7. Todestag: Dresden gedenkt Marwa El-Sherbini

Dresden – Die Stadt Dresden hat heute an den 7. Todestag Marwa el-Sherbinis erinnert. Die gebürtige Ägypterin war am 1. Juli 2009 vom Russlanddeutschen Alexander Wiens im Dresdner Landgericht erstochen worden und gilt als erstes Opfer islamfeindlich motivierter Gewalt.

Mit einem stillen Gedenken wurde am Dresdner Landgericht der 2009 dort erstochenen Marwa el-Sherbini gedacht. Zahlreiche Vertreter aus Politik, Justiz und Gesellschaft legten weiße Rosen an der zu ihren Ehren errichteten Gedenktafel im Foyer des Gerichtsgebäudes ab. Auch Dresdens Kulturbürgermeisterin Annekatrin Klepsch nahm an der Gedenkfeier teil.

Gemeinsam mit dem Freistaat Sachsen verleiht die Stadt Dresden seit 2012 das Marwa-El-Sherbini Stipendium für Weltoffenheit und Toleranz. Dieses wird aller zwei Jahre an einen besonders engagierten ausländischen Studenten vergeben. Neben der Migration fördert das auch den Wissenschaftsstandort Dresden.

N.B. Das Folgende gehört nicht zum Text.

Lemma inv_spurious s s' : spurious_wakeup s s' → intrusive_inv s → intrusive_inv s'.
Proof.
  intros [c p s0 Hi|s0 Hp] Hs; pose proof Hs as [Hc Hd Hw Htm Hwc Hn Hx].
  - apply inv_base; [done|..].
    + intros Hds i q. cbn. rewrite lookup_insert_Some. intros [[_ ?]|[_ ?]]; [done|by eapply Hw].
    + intros i Ht. cbn. rewrite lookup_insert_is_Some'. right. by apply Htm.
    + intros i w. cbn. rewrite lookup_insert_Some. intros [[<- _]|[_ ?]]; by eapply Hwc.
  - rewrite Hp in *. cbn in *. by split.
Qed.

Lemma inv_use s b : intrusive_inv s → use_step (base s) b → intrusive_inv (set_base b (timed s) s).
Proof.
  intros Hs Hu. pose proof Hs as [_ _ Hw Ht Hwc _ _]. apply inv_base; [done|..].
  - intros Hds i p. destruct (use_waiters _ _ Hu) as [He|Ha]; [rewrite He; by apply Hw|]. intros Hi. by destruct (Ha i p).
  - intros i Hi. rewrite (use_keeps_waiters _ _ i Hu). by apply Ht.
  - intros i w Hiw. assert (is_Some (data_condition_variable_ (base s) !! i)) as [w' Hw'] by (rewrite <- (use_keeps_waiters _ _ i Hu); by eexists).
    by eapply Hwc.
Qed.

(** The steps of clients. *)
Lemma inv_register s c : intrusive_inv s → clients s !! c = None → data_condition_variable_ (base s) !! c = None → intrusive_inv (RegisterScopedClient c s).
Proof.
  intros Hs Hi Hj. pose proof Hs as [Hc Hd Hw Htm Hwc Hn Hx]. unfold RegisterScopedClient, RefCounterTryIncrease. destruct (destructing_ s) eqn:Hds; cbn; [done|].
  split; cbn; rewrite ?Hds; try done.
  - rewrite holders_insert_new by done. lia.
  - intros i w Hiw. rewrite lookup_insert_ne; [by eapply Hwc|]. intros <-. congruence.
  - destruct (phase s); cbn in *; try done; lia.
  - intros He. rewrite He in Hd. done.
Qed.

Lemma inv_client_leaves s c : intrusive_inv s → clients s !! c = Some InScope → data_condition_variable_ (base s) !! c = None →
  intrusive_inv (set_client c Decreased (RefCounterDecrease s)).
Proof.
  intros Hs Hi Hj. pose proof Hs as [Hc Hd Hw Htm Hwc Hn Hx]. pose proof (holders_decrease _ _ _ Hi ltac:(done)) as Hh. split; cbn; try done.
  - lia.
  - intros i w Hiw. rewrite lookup_insert_ne; [by eapply Hwc|congruence].
  - intros _. right. exists c. by rewrite lookup_insert_eq.
  - intros He. apply Hx in He. lia.
Qed.

Lemma inv_step s s' : intrusive_step s s' → intrusive_inv s → intrusive_inv s'.
Proof.
  intros Hstep Hs. pose proof Hs as [Hc Hd Hw Htm Hwc Hn Hx]. destruct Hstep as
    [c s Hi Hj Hp|c s Hi|i p s Hm Hi|R i p f s Hm Hi|i p s Hm Hi Ht|R i p f s Hm Hi Ht|R i p w f g s Hm Hi Hp Ht|i b s Hm Hu|c s Hi Hj|c s Hi|s Hp|s Hp|s Hp|s Hp].
  - by apply inv_register.
  - unfold set_client. destruct (cv_notify_one_same s) as (_ & _ & _ & _ & ->). apply inv_notify_one; [done| |by apply holders_update with Increased].
    intros i w Hiw. apply Hwc in Hiw as [Hiw|Hiw]; (rewrite lookup_insert_ne; [auto|]; intros <-; congruence).
  - apply inv_wait; [done..|]. intros [w Hw']%Htm. congruence.
  - by apply inv_wait_for.
  - by apply inv_wait.
  - by apply inv_wait_for.
  - by apply inv_timeout.
  - by apply inv_use.
  - by apply inv_client_leaves.
  - destruct (cv_notify_one_same s) as (_ & _ & _ & _ & Hcl). cbn zeta. rewrite Hcl. apply inv_notify_one; [done| |by apply holders_delete].
    intros i w Hiw. apply Hwc in Hiw. rewrite lookup_delete_ne; [done|]. intros <-. destruct Hiw; congruence.
  - rewrite Hp in *. cbn in *. split; cbn; try done.
    + intros _ i q Hq. by destruct (Notify_all_woken (base s) i q).
    + intros i Hi. rewrite lookup_fmap, fmap_is_Some. by apply Htm.
    + intros i w. rewrite lookup_fmap, fmap_Some. intros (w' & Hw' & _). by eapply Hwc.
  - rewrite Hp in *. cbn in *. split; cbn; try done. lia.
  - unfold cv_notify_one. rewrite Hp in *. cbn in *. by split.
  - assert (ref_count_ s = holders (clients s)) as Hh by by destruct Hp as [Hp|Hp]; rewrite Hp in Hc.
    assert (destructing_ s = true) as Hds by by destruct Hp as [Hp|Hp]; rewrite Hp in Hd.
    unfold final_check. destruct (Nat.ltb_spec 0 (ref_count_ s)); split; cbn; done || lia || auto.
Qed.

Lemma inv_run s s' : intrusive_run s s' → intrusive_inv s → intrusive_inv s'.
Proof. induction 1 as [|s s1 s' [H|H] _ IH]; [done| |]; intros; apply IH; [by eapply inv_step|by eapply inv_spurious]. Qed.

Lemma inv_reachable s : reachable s → intrusive_inv s.
Proof. intros [data H]. eapply inv_run; [done|apply inv_new]. Qed.

(** When the object is gone, the clients have left, but for their last notification. *)
Lemma destroyed_clients s c k : intrusive_inv s → phase s = Destroyed → clients s !! c = Some k → k = Decreased.
Proof. intros [Hc _ _ _ _ _ Hx] Hp. specialize (Hx Hp). rewrite Hp in Hc. cbn in Hc. apply holders_zero. lia. Qed.

Lemma destroyed_waiters s i w : intrusive_inv s → phase s = Destroyed → data_condition_variable_ (base s) !! i = Some w → clients s !! i = None.
Proof. intros Hs Hp [Hi|]%(inv_waiters _ Hs); [|done]. by apply (destroyed_clients s) in Hi. Qed.

(** During the destruction a client can leave, without a wake-up that is not
    notified. *)
Lemma decreased_leaves s c : clients s !! c = Some Decreased → ∃ s', rtc intrusive_step s s' ∧ clients s' = delete c (clients s) ∧ destructing_ s' = destructing_ s.
Proof.
  intros Hc. eexists. split; [eapply rtc_once, (step_client_left c s Hc)|]. cbn.
  by destruct (cv_notify_one_same s) as (_ & _ & -> & _ & ->).
Qed.

Lemma in_scope_leaves s c : intrusive_inv s → destructing_ s = true → clients s !! c = Some InScope →
  ∃ s', rtc intrusive_step s s' ∧ clients s' = delete c (clients s) ∧ destructing_ s' = true.
Proof.
  intros Hs Hd Hc.
  assert (∃ s1, rtc intrusive_step s s1 ∧ clients s1 = clients s ∧ destructing_ s1 = true ∧ data_condition_variable_ (base s1) !! c = None) as (s1 & Hr & Hc1 & Hd1 & Hn).
  { destruct (data_condition_variable_ (base s) !! c) as [w|] eqn:Hw; [|by exists s].
    assert (may_call c s) as Hm by (split; [by left|]; intros He; by apply (destroyed_clients s c _ Hs He) in Hc).
    destruct (decide (c ∈ timed s)) as [Ht|Ht].
    - eexists. split; [eapply rtc_once, (step_intrusive_timeout bool c (predicate_of w) w (λ d, (true, d)) (λ d, (false, d)) s Hm Hw eq_refl Ht)|].
      unfold intrusive_timeout, WaitFor_retval_timeout. destruct (predicate_of w _); cbn; by rewrite lookup_delete_eq.
    - destruct w as [p|p]; [by destruct Ht; apply (inv_woken _ Hs Hd c p)|].
      eexists. split; [eapply rtc_once, (step_intrusive_woken c p s Hm Hw Ht)|]. unfold intrusive_Wait. rewrite Hd. cbn. by rewrite lookup_delete_eq. }
  edestruct (decreased_leaves (set_client c Decreased (RefCounterDecrease s1)) c) as (s2 & Hr2 & Hc2 & Hd2); [cbn; apply lookup_insert_eq|].
  exists s2. split; [|split; [rewrite Hc2; cbn; by rewrite delete_insert_eq, Hc1|by rewrite Hd2]].
  etrans; [exact Hr|]. eapply rtc_l; [|exact Hr2]. apply step_client_leaves; [by rewrite Hc1|done].
Qed.

Lemma client_leaves s c k : intrusive_inv s → destructing_ s = true → clients s !! c = Some k →
  ∃ s', rtc intrusive_step s s' ∧ clients s' = delete c (clients s) ∧ destructing_ s' = true.
Proof.
  intros Hs Hd Hc. destruct k; [|by apply in_scope_leaves|rewrite <- Hd; by apply decreased_leaves].
  pose proof (step_registered c s Hc) as Hstep.
  destruct (in_scope_leaves _ c (inv_step _ _ Hstep Hs)) as (s' & Hr & Hc' & Hd'); [cbn; by destruct (cv_notify_one_same s) as (_ & _ & -> & _)|by cbn; rewrite lookup_insert_eq|].
  exists s'. split; [by eapply rtc_l|]. split; [|done]. rewrite Hc'. cbn. destruct (cv_notify_one_same s) as (_ & _ & _ & _ & ->). by rewrite delete_insert_eq.
Qed.

Lemma inv_steps s s' : rtc intrusive_step s s' → intrusive_inv s → intrusive_inv s'.
Proof. intros H. apply inv_run. eapply rtc_subrel; [|exact H]. by left. Qed.

Lemma clients_leave s : intrusive_inv s → destructing_ s = true → ∃ s', rtc intrusive_step s s' ∧ clients s' = ∅ ∧ destructing_ s' = true.
Proof.
  remember (clients s) as m eqn:Hm. revert s Hm. induction m as [m IH] using (induction_ltof1 _ size). unfold ltof in IH. intros s -> Hs Hd.
  destruct (decide (clients s = ∅)) as [?|[c [k Hc]]%map_choose]; [by exists s|].
  destruct (client_leaves s c k Hs Hd Hc) as (s1 & Hr1 & Hc1 & Hd1).
  destruct (IH (clients s1)) with s1 as (s2 & Hr2 & Hc2 & Hd2); [|done|by eapply inv_steps|done|exists s2; split; [by etrans|done]].
  rewrite Hc1. rewrite <- (insert_delete_id _ _ _ Hc) at 2. rewrite map_size_insert_None by apply lookup_delete_eq. lia.
Qed.

(** With no clients the destructor goes on to its end. *)
Lemma destructor_goes_on s : intrusive_inv s → destructing_ s = true → clients s = ∅ → ∃ s', rtc intrusive_step s s' ∧ phase s' = Destroyed.
Proof.
  intros Hs Hd Hc.
  assert (∀ s, phase s = FinalCheck ∨ phase s = CvWoken → ref_count_ s = 0 → ∃ s', rtc intrusive_step s s' ∧ phase s' = Destroyed) as Hlast.
  { intros s1 Hp H0. eexists. split; [eapply rtc_once, step_final_check, Hp|]. unfold final_check. by rewrite H0. }
  assert (∀ s, phase s = SelfDecreased → ref_count_ s = 0 → ∃ s', rtc intrusive_step s s' ∧ phase s' = Destroyed) as Hself.
  { intros s1 Hp H0. destruct (Hlast (set_phase FinalCheck (cv_notify_one s1))) as (s' & Hr & Hp'); [by left|cbn; by destruct (cv_notify_one_same s1) as (_ & _ & _ & -> & _)|].
    exists s'. split; [|done]. eapply rtc_l; [by apply step_self_notify|done]. }
  destruct Hs as [Hn Hds _ _ _ Hb _]. rewrite Hc in *. destruct (phase s) eqn:Hp; cbn in Hn.
  - rewrite Hd in Hds. by cbn in Hds.
  - destruct (Hself (set_phase SelfDecreased (RefCounterDecrease s))) as (s' & Hr & Hp'); [done|cbn; by rewrite Hn|].
    exists s'. split; [|done]. eapply rtc_l; [by apply step_self_decrease|done].
  - by apply Hself.
  - apply Hlast; auto.
  - destruct (Hb eq_refl) as [H0|[c H0]]; [rewrite Hn in H0; by apply Nat.lt_irrefl in H0|by rewrite lookup_empty in H0].
  - apply Hlast; auto.
  - by exists s.
Qed.

Lemma destruction_ends s : intrusive_inv s → phase s ≠ Alive → ∃ s', rtc intrusive_step s s' ∧ phase s' = Destroyed.
Proof.
  intros Hs Hp. assert (destructing_ s = true) as Hd by (rewrite (inv_destructing _ Hs); by destruct (phase s)).
  destruct (clients_leave s Hs Hd) as (s1 & Hr1 & Hc1 & Hd1).
  destruct (destructor_goes_on s1) as (s2 & Hr2 & Hp2); [by eapply inv_steps|done..|]. exists s2. split; [by etrans|done].
Qed.
End Intrusive.
Lemma run_destructor_dom l (w w' : world) :
  RunDestructor l w = Ok w' → movable_instance_ w' = movable_instance_ w ∧
  ∀ l', is_Some (heap w' !! l') → is_Some (heap w !! l').
Proof.
  unfold RunDestructor. destruct (destructors w !! l) as [st|]; [|done]. simpl. intros He. open_ok.
  destruct st as [|[|[? ?] ?]|]; open_ok; (split; [done|]); [done..|]. intros l' [x Hx]. apply lookup_delete_Some in Hx as [_ Hx]. eauto.
Qed.

Lemma create_new_ok owned borrowed (w0 w1 w2 : world) :
  ob_inv w0 → (∀ l, heap w0 !! l = None) → (∀ o m, movable_instance_ w0 !! o = Some m → False) →
  MakeOwned owned () w0 = Ok w1 → ConstructBorrowed borrowed owned NoCallback w1 = Ok w2 →
  ob_inv w2 ∧ movable_instance_ w2 = {[ owned := Some (next_loc w0) ]} ∧
  (∀ l', is_Some (heap w2 !! l') → l' = next_loc w0) ∧
  (∀ o w l, weak w2 !! o = Some w → p_actual_instance_ w = Some l → o = owned ∨ o = borrowed).
Proof.
  intros H Hempty Hnone H1 H2. pose proof (MakeOwned_inv _ _ _ _ H H1) as Hi1. pose proof (ConstructBorrowed_inv _ _ _ _ _ Hi1 H2) as Hi2.
  destruct (borrow_same _ _ _ _ _ H2) as [Hh Hm].
  assert (w1 = mkWorld (<[next_loc w0 := make_UniqueInstance ()]> (heap w0)) (S (next_loc w0))
     (<[owned := mkWeak (Some (next_loc w0)) 0]> (weak w0)) (<[owned := Some (next_loc w0)]> (movable_instance_ w0))
     (destructors w0) (to_notify w0) (called w0) (exited w0)) as Hw1.
  { unfold MakeOwned in H1. by open_ok. }
  split_and!; [done| | |].
  - rewrite Hm, Hw1. simpl. apply map_eq. intros o. rewrite lookup_insert, lookup_singleton. case_decide; [done|].
    destruct (movable_instance_ w0 !! o) eqn:Ho; [|done]. by destruct (Hnone o _ Ho).
  - intros l' Hl'. apply Hh in Hl'. rewrite Hw1 in Hl'. simpl in Hl'. rewrite lookup_insert in Hl'. case_decide; [done|].
    rewrite Hempty in Hl'. by destruct Hl'.
  - intros o w l Hw Hp. destruct (decide (o = owned)) as [|Hno]; [by left|]. destruct (decide (o = borrowed)) as [|Hnb]; [by right|].
    exfalso. unfold ConstructBorrowed in H2. destruct (fresh_object borrowed w1) as [[]|]; [|done]. simpl in H2.
    destruct (deref owned w1) as [[[v l1] x]|]; [|done]. simpl in H2. injection H2 as <-. simpl in Hw.
    rewrite lookup_insert_ne in Hw by done. rewrite Hw1 in Hw. simpl in Hw. rewrite lookup_insert_ne in Hw by done.
    destruct (inv_alive w0 o w l) as [y Hy]; [done..|]. by rewrite Hempty in Hy.
Qed.

Lemma recreate_inv owned borrowed s s' : pub_inv s → Recreate owned borrowed s = Ok s' → pub_inv s'.
Proof.
  intros H He. pose proof H as [H1 H2 H3 H4 H5]. unfold Recreate in He.
  destruct (recreating s) as [[ph m]|] eqn:Hr; [|done]. destruct ph as [| |l|].
  - destruct (borrowable_publisher_ s) as [b|] eqn:Hb.
    + destruct (drop_borrower b (objects s)) as [w|] eqn:Hd; [|done]. simpl in He. injection He as <-.
      destruct (drop_borrower_ok b (objects s) w) as [Hi Hs]; [done|by apply H4|done|].
      pose proof (pub_inv_same s w H Hi Hs) as [P1 P2 P3 P4 P5]. simpl in *. rewrite Hr in P5. by split.
    + simpl in He. injection He as <-. by split.
  - destruct (owned_publisher_ s) as [o|] eqn:Ho; [|by destruct H5].
    destruct (H2 o eq_refl) as (l & Hl & Hall). rewrite Hl in He.
    destruct (DestroyObject o (objects s)) as [w|] eqn:Hd; [|done]. simpl in He. injection He as <-.
    pose proof (DestroyObject_inv _ _ _ H1 Hd) as Hi. unfold DestroyObject, StartDestructor in Hd. rewrite Hl in Hd. open_ok.
    split; simpl; [done|done| | |].
    + intros o' m'. rewrite lookup_delete. case_decide; [done|]. intros Ho'. apply H3 in Ho'. congruence.
    + intros b Hb. rewrite lookup_delete. case_decide; [done|]. by apply H4.
    + split; [done|]. intros l'. rewrite lookup_insert. case_decide; [done|]. by apply Hall.
  - destruct H5 as [Ho Hall]. destruct (exec (OpRunDestructor l) (objects s)) as [w|] eqn:Hx; [|done]. simpl in He. injection He as <-.
    pose proof (ob_exec_inv _ _ _ H1 Hx) as Hi. unfold exec in Hx. destruct (guard _) as [[]|]; [|done]. simpl in Hx.
    destruct (run_destructor_dom l (objects s) w Hx) as [Hm Hdom].
    split; simpl; rewrite ?Hm; [done|congruence|done|done|]. case_bool_decide as Hn; (split; [done|]); intros l'.
    + destruct (heap w !! l') eqn:Hl'; [|done]. assert (l' = l) as -> by (apply Hall, Hdom; by eexists). congruence.
    + intros Hl'. by apply Hall, Hdom.
  - destruct H5 as [Ho Hempty]. destruct (MakeOwned owned () (objects s)) as [w1|] eqn:E1; [|done]. simpl in He.
    destruct (ConstructBorrowed borrowed owned NoCallback w1) as [w2|] eqn:E2; [|done]. simpl in He. injection He as <-.
    destruct (create_new_ok owned borrowed (objects s) w1 w2) as (Hi & Hm & Hh & _); [done|done| |done|done|].
    { intros o m' Hm'. apply H3 in Hm'. congruence. }
    split; simpl; rewrite ?Hm; [done| | | |by eexists].
    + intros o [= <-]. exists (next_loc (objects s)). by rewrite lookup_singleton_eq.
    + intros o m' [-> _]%lookup_singleton_Some. done.
    + intros b Hb. destruct m; simplify_eq. rewrite lookup_singleton_ne; [done|]. intros <-.
      assert (weak w1 !! owned ≠ None) as Hne. { unfold MakeOwned in E1. open_ok. by rewrite lookup_insert_eq. }
      unfold ConstructBorrowed, fresh_object in E2. by destruct (weak w1 !! owned).
Qed.

Lemma run_op_inv a s s' : pub_inv s → run_op a s = Ok s' → pub_inv s'.
Proof.
  intros H He. destruct a; simpl in He.
  - unfold BorrowPublisher in He. destruct (lock s) as [[]|]; [|done]. simpl in He. destruct (borrowable_publisher_ s) as [b|]; [|done].
    destruct (ConstructBorrowed o b NoCallback (objects s)) as [w|] eqn:Hc; [|done]. simpl in He. injection He as <-.
    apply pub_inv_same; [done| |by eapply borrow_same]. eapply ConstructBorrowed_inv; [apply H|done].
  - unfold Become, lock in He. case_bool_decide as Hr; [|done]. simpl in He. injection He as <-.
    destruct H as [H1 H2 H3 H4 H5]. rewrite Hr in H5. by split.
  - by eapply recreate_inv.
  - unfold StartPublish in He. destruct (blocked_unless _) as [[]|]; [|done]. simpl in He.
    destruct (weak (objects s) !! o); [|done]. simpl in He. destruct (blocked_unless _) as [[]|]; [|done]. simpl in He.
    injection He as <-. by destruct H.
  - unfold FinishPublish in He. destruct (blocked_unless _) as [[]|]; [|done]. simpl in He. destruct (lock s) as [[]|]; [|done].
    simpl in He. destruct (Dereference o (objects s)); [|done]. simpl in He. injection He as <-. by destruct H.
  - unfold Outside in He. destruct (outside a s) eqn:Ho; [|done]. simpl in He.
    destruct (exec a (objects s)) as [w|] eqn:Hx; [|done]. simpl in He. injection He as <-.
    apply pub_inv_same; [done|eapply ob_exec_inv; [apply H|done]|]. eapply outside_same; [apply H|done..].
Qed.

Lemma make_stream_inv owned borrowable s : make_stream owned borrowable = Ok s → pub_inv s.
Proof.
  unfold make_stream. destruct (MakeOwned owned () init) as [w1|] eqn:E1; [|done]. simpl.
  destruct (ConstructBorrowed borrowable owned NoCallback w1) as [w2|] eqn:E2; [|done]. simpl. intros [= <-].
  destruct (create_new_ok owned borrowable init w1 w2) as (Hi & Hm & Hh & _); [apply init_inv|done|done|done|done|].
  split; simpl; rewrite ?Hm; [done| | | |by eexists].
  - intros o [= <-]. exists 0. by rewrite lookup_singleton_eq.
  - by intros o m' [-> _]%lookup_singleton_Some.
  - intros b [= <-]. rewrite lookup_singleton_ne; [done|]. intros <-.
    assert (weak w1 !! owned ≠ None) as Hne. { unfold MakeOwned in E1. open_ok. by rewrite lookup_insert_eq. }
    unfold ConstructBorrowed, fresh_object in E2. by destruct (weak w1 !! owned).
Qed.

Lemma publisher_reachable_inv owned borrowable s0 s :
  make_stream owned borrowable = Ok s0 → rtc publisher_step s0 s → pub_inv s.
Proof.
  intros H0 Hr. assert (pub_inv s0) as H by by eapply make_stream_inv. clear H0.
  induction Hr as [|s1 s2 s3 [a Ha] _ IH]; [done|]. apply IH. by eapply run_op_inv.
Qed.

(** When the new publisher has been made, nobody else can publish. *)
Lemma recreated_exclusive owned borrowed m s s' :
  pub_inv s → recreating s = Some (CreateNew, m) → Recreate owned borrowed s = Ok s' →
  ∀ o w l, weak (objects s') !! o = Some w → p_actual_instance_ w = Some l → o = owned ∨ o = borrowed.
Proof.
  intros [H1 H2 H3 H4 H5] Hr He. unfold Recreate in He. rewrite Hr in He, H5. destruct H5 as [Ho Hempty].
  destruct (MakeOwned owned () (objects s)) as [w1|] eqn:E1; [|done]. simpl in He.
  destruct (ConstructBorrowed borrowed owned NoCallback w1) as [w2|] eqn:E2; [|done]. simpl in He. injection He as <-.
  eapply create_new_ok; [done|done| |done|done]. intros o m' Hm'. apply H3 in Hm'. congruence.
Qed.
(* ===== verification/Replication.v ===== *)
(** * A stream and its replica

    The parts of the system that take an entry from one stream to another, put
    together: the master's persister, the subscriber thread and the HTTP endpoint
    that serve a subscription (Stream.v, PubSub.v), the connection, which delivers
    what was sent in chunks of any size and may break after any byte, and the
    remote subscriber with its replicator (Replicator.v), which connects again
    from where it was. *)

From Stdlib Require Import ZArith NArith Lia Ascii String Sorted.
From stdpp Require Import base gmap list strings relations.
From S2P Require Import Prelude Time Persistence Decimal Strings Stream Url PubSub RemoteStream Replicator.
Open Scope Z_scope.

Module Replication.
Import Replicator.

Abbreviation endpoint := PubSub.PubSubHTTPEndpointImpl.
Abbreviation server_thread E := (@SubscriberThread.thread E endpoint).

Section System.
Context {P Q E CK : Type} `{!Clock CK, !LogCodec E, !TsCodec}.
Context `{!Persister P E, !Persister Q E, !UnsafePersister Q E}.

(** The URL of the master, what it says when a subscription is terminated, the
    mode of replication, and the clock of the follower, which is not asked. *)
Context (url_ message : bytes) (RM : ReplicationMode) (ck : CK).

(** [connection] is the thread that serves the follower's request, and how many
    of the bytes it has sent were received. *)
Record system := mkSystem {
  master : P;
  clock : CK;
  connection : option (server_thread E * nat);
  follower : @RemoteSubscriberThread Q;
}.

Marwa el-Sherbini war während eines Prozesses vor genau sieben Jahren vom Angeklagten Alexander W. mit 18 Messerstichen getötet worden. Die damals schwangere hatte zuvor Anzeige wegen rassistischer Beleidigungen erstattet. Seit dem Vorfall wurden die Sicherheitsmaßnahmen am Gerichtseingang verschärft.